Week Three Of Six (A Simple 'Shaker Style' Wall Cabinet)

Yesterday was the third of six weeks for the project. Here is a recap of what I've done since week one. Between Saturday classes one of the instructors is available on Thursday nights and Friday afternoons to help the students with the project, So the sessions below include Thursdays and Saturdays.

Click the image below to see some pictures of this project:

A Simple 'Shaker-Style' Wall Cabinet


(Week-1) SAT: See this link, for a discussion of what was done that day.

(Week-1) THU: I arrived early before the instructor and decided I knew how to mark up my beautiful boards so I could locate the place to drill holes and in the process introduced my first "spirit-trail/error" in to the work by using a marking gage instead of simple dim pencil lines.

Once the instructor arrived and showed me how to work the jig that was attached to the drill press, I sized the pegs I had picked up earlier at Home Depot and picked out a drill bit that matched up pretty closely.

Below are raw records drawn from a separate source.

Definition mi_Prev (mi : MergingIterator) : option MergingIterator :=
  cur ← current_ mi;
  let mi :=
    match direction_ mi with
    | kReverse => mi
    | kForward =>
        let mi := on_others mi cur (child_before (child_key mi cur)) in
        ReinitializeComparisons (set_direction mi kReverse)
    end in
  mi ← PopCurrentComparison mi cur;
  FindLargest (PushCurrentComparison (on_current mi cur Prev) cur).

Definition mi_value (mi : MergingIterator) : bytes :=
  match current_ mi ≫= fun cur => children_ mi !! cur with Some w => value w | None => [] end.
Definition mi_key (mi : MergingIterator) : bytes :=
  match current_ mi with Some cur => child_key mi cur | None => [] end.
Fixpoint children_status (ws : list (IteratorWrapper T)) (s : Status) : Status :=
  match ws with
  | [] => s
  | w :: ws => if negb (ok (Iterator.status w)) then Iterator.status w else children_status ws s
  end.

(** The interface; where an [assert] fails the iterator is left as it is (the contract
    below shows that none does). *)
Definition MergingIterator_ops : Iterator MergingIterator := {|
  Valid mi := bool_decide (is_Some (current_ mi));
  SeekToFirst mi := default mi (mi_SeekToFirst mi);
  SeekToLast mi := default mi (mi_SeekToLast mi);
  Seek mi t := default mi (mi_Seek mi t);
  Next mi := default mi (mi_Next mi);
  Prev mi := default mi (mi_Prev mi);
  key mi := mi_key mi;
  value mi := mi_value mi;
  status mi := children_status (children_ mi) (status_ mi);
|}.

I was able to, in very short order, drill all the holes.

I did put one extra hole on one side that I did not intend to be there, but I declare that is an extra hole for a peg to hang something on instead of a mistake.

(Week-2) SAT: We did two sets of cuts. The first was to cut a rabbet on all four sides of the the cabinet to receive the back of the cabinet. The second was to cut a rabbet and dado joint to connect the sides to top and bottom.

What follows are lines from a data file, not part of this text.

Lemma order_at i j a b :
  (i < j)%nat -> pes !! i = Some a -> pes !! j = Some b ->
  Compare ucmp (uk a) (uk b) < 0 \/ (Compare ucmp (uk a) (uk b) = 0 /\ tag b < tag a).
Proof.
  intros Hij Ha Hb.
  assert (Compare (InternalKeyComparator ucmp) (ikey a) (ikey b) < 0) as Hlt.
  { apply (sorted_keys_lookup _ _ i j _ (snd a) _ (snd b) Hsorted Hij); by apply iter_entries_lookup. }
  destruct (entry_ok_at _ _ Ha) as [[Hka _] Hta]. destruct (entry_ok_at _ _ Hb) as [[Hkb _] Htb].
  cbn [Compare InternalKeyComparator] in Hlt. unfold ikey in Hlt. rewrite icmp_encode in Hlt by done. cbv zeta in Hlt.
  destruct (Z.eqb_spec (Compare ucmp (uk a) (uk b)) 0) as [E|E]; [right|left; lia]. split; [done|].
  unfold tag. change kTypeValue with 1 in *.
  destruct (Z.compare_spec (sequence (fst b)) (sequence (fst a))); [|lia|cbn in Hlt; lia].
  destruct (Z.compare_spec (type (fst b)) (type (fst a))); cbn in Hlt; lia.
Qed.
Lemma same_key_eq a b : same_key a b = true <-> Compare ucmp (uk a) (uk b) = 0.
Proof. apply Z.eqb_eq. Qed.
Lemma order_le i j a b : (i <= j)%nat -> pes !! i = Some a -> pes !! j = Some b -> Compare ucmp (uk a) (uk b) <= 0.
Proof.
  intros Hij Ha Hb. destruct (decide (i = j)) as [->|Hne].
  - assert (a = b) as -> by congruence. rewrite cmp_refl; [done|]. by eapply uk_bytes.
  - destruct (order_at i j a b ltac:(lia) Ha Hb) as [|[? _]]; lia.
Qed.

(** An entry is shown when no visible entry before it has its user key. *)
Lemma shown_at j e : pes !! j = Some e ->
  shown e = true <-> vis e = true /\ type (fst e) = kTypeValue /\
    forall i a, (i < j)%nat -> pes !! i = Some a -> vis a = true -> same_key a e = false.
Proof.
  intros Hj. unfold shown. rewrite !andb_true_iff, negb_true_iff, Z.eqb_eq. split.
  - intros [[Hv Ht] He]. split_and!; [done..|]. intros i a Hi Ha Hva.
    destruct (same_key a e) eqn:Es; [|done]. exfalso. apply not_true_iff_false in He. apply He, existsb_exists.
    exists a. split; [apply list_elem_of_In; by eapply list_elem_of_lookup_2|].
    rewrite Hva, Es. cbn. apply Z.ltb_lt. apply same_key_eq in Es.
    destruct (order_at i j a e Hi Ha Hj) as [|[_ ?]]; lia.
  - intros (Hv & Ht & Hall). split; [done|]. apply not_true_iff_false. intros He.
    apply existsb_exists in He as (a & Hin%list_elem_of_In & Hb).
    apply andb_true_iff in Hb as [[Hva Hs]%andb_true_iff Htag%Z.ltb_lt].
    apply list_elem_of_lookup in Hin as [i Hi].
    destruct (Nat.lt_trichotomy i j) as [Hlt|[->|Hgt]].
    + by rewrite (Hall i a Hlt Hi Hva) in Hs.
    + assert (a = e) as -> by congruence. lia.
    + apply same_key_eq in Hs. destruct (order_at j i e a Hgt Hj Hi) as [Hbad|[_ ?]]; [|lia].
      apply cmp_antisym in Hbad; [lia|by eapply uk_bytes..].
Qed.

When setting up the table saw to cut my rabbet and dado joint, I cut the rabbet just one saw blad too long resulting in a about at 1/8 inch gap on all four parts. The good news was the next Thursday all I had to do was shave a saw blade's worth off the parts and everything fit correctly. The entire cabinet is now about 1/4 inch thinner than it was.

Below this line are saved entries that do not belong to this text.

Lemma opened_data e a p :
  rep e a -> p ∈ opened a -> exists f, objects e !! p = Some f /\ file_ok f /\ data a !! p = Some (contents f) /\
    blen (contents f) = size_ f.
Proof.
  intros Hr Hp. pose proof (rep_objects _ _ Hr) as Hob. destruct (obj_open _ _ _ Hob p Hp) as [f Ef].
  destruct (obj_files _ _ _ Hob p f Ef) as (Hok & _ & _). exists f. split_and!; try done.
  - by rewrite <- (obj_data _ _ _ Hob), lookup_fmap, Ef.
  - by apply blen_contents.
Qed.


(** Sequential reads follow each other. *)
Lemma sequential_read e a p pos (n : Z) d :
  rep e a -> p ∈ opened a -> data a !! p = Some d -> 0 <= pos <= blen d -> 0 <= n ->
  SequentialFile_Read e {| sf_file := p; pos_ := pos |} n =
    Some (OK, sub d pos n, {| sf_file := p; pos_ := pos + blen (sub d pos n) |}).
Proof.
  intros Hr Hp Hd Hpos Hn. destruct (opened_data e a p Hr Hp) as (f & Ef & Hok & Hd' & Hl).
  rewrite Hd in Hd'. injection Hd' as ->. unfold SequentialFile_Read. cbn [sf_file pos_]. rewrite Ef. cbn [mbind option_bind].
  rewrite Read_ok, (proj2 (Z.ltb_ge _ _)) by (try done; lia). cbn [mbind option_bind ok OK].
  rewrite u64_small; [done|]. pose proof (file_size _ Hok). unfold sub. rewrite blen_take, blen_drop. unfold is_u64.
  pose proof (blen_nonneg (contents f)). lia.
Qed.

(** Renaming a file of the in-memory environment to its own name reports success and
    deletes the file. *)
Theorem memenv_rename_same_deletes e a n p :
  rep e a -> names a !! n = Some p ->
  exists e', RenameFile e n n = Some (OK, e') /\ FileExists e' n = false /\ rep e' (fs_unlink a n).
Proof.
  intros Hr Hn. unfold RenameFile. rewrite (rep_map _ _ Hr), lookup_fmap, Hn. cbn [fmap option_fmap option_map].
  destruct (DeleteFileInternal_ok e a n Hr) as (e1 & -> & Hr1). cbn [mbind option_bind].
  assert (Hnone : file_map_ e1 !! n = None).
  { by rewrite (rep_map _ _ Hr1), lookup_fmap, fs_unlink_names, lookup_delete_eq. }
  rewrite Hnone. eexists. split; [done|]. rewrite delete_insert_id by done.
  split; [unfold FileExists; cbn; by rewrite Hnone|]. destruct e1. exact Hr1.
Qed.

Definition empty_env : InMemoryEnv := {| file_map_ := ∅; objects := ∅ |}.
Definition empty_fs : Fs := {| names := ∅; data := ∅; opened := ∅ |}.
Lemma empty_env_rep : rep empty_env empty_fs.
Proof.
  split; [done|done|]. split; cbn; try done. intros p Hp. by apply gmultiset_elem_of_empty in Hp.
Qed.
End Env.

Definition zero_block (i : nat) : bytes := replicate (Z.to_nat kBlockSize) 0.
Lemma zero_block_size i : blen (zero_block i) = kBlockSize.
Proof. unfold zero_block. by rewrite blen_replicate. Qed.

On this day I also sanded down the inside of the top/bottom left/right sides of the cabinet removing almost all traces of my first 'spirit-trail'.

(Week-2) THU: I shaved a bit off the rabbet joints of top and bottom pieces and then created the boards for the back of the cabinet and the boards for the door of the cabinet.

We are using Ambrosia Maple for the back of the cabinet. The way we are doing it is to take a rough board of this wood and join an edge. Then join a face. Once we have that then we have a flat edge and a flat face that is at right angles to the edge and the piece can be taken to the planer where the other rough face is made parallel to the first flat face. Then back to the joiner to make the last rough edge flat and parallel to the first. We wind up with a perfect board.

To create the back board we take the single board and split it down the middle. This activity is called 'Re-Sawing' where you hold the flat face of the board against the fence of the table saw and the flat edge against the table and run the saw through the middle of the board. The table saw is way too small to go all the way through so once the piece goes through once you just rotate it end to end and run the piece through again. We then crank the table saw up a bit and repeat until the table saw will go no higher. This does leave a bit of wood in the middle but we then take the piece to the band saw an complete the cut.

This gives something called 'bookmatching' where when you lay the two pieces of wood next to each other you see a symmetrical pattern to the grain. The pieces need to be run through the planer again to remove the saw marks and get rid of the dimple in the middle caused by the difference in the width of the band-saw blade and the table-saw blade.

The last bit done on Thursday was to cut the door boards. This, by now felt very natural to take a piece of raw cherry and join one edge and a face then rip it down the middle to create two long boards and then chop them so you get two short and two long for the door frame then plane and join the remaining rough edge and side.

(Week-3) SAT: This day was spent gluing up the top/bottom and left/right sides. It was pretty straight forward, but to prepare for it I did need to clean out the dado cuts so that the rabbet joints fit snugly. To get the box totally square a clamp is put from one corner to the opposite corner. Interestingly the clamps can be removed after one hour.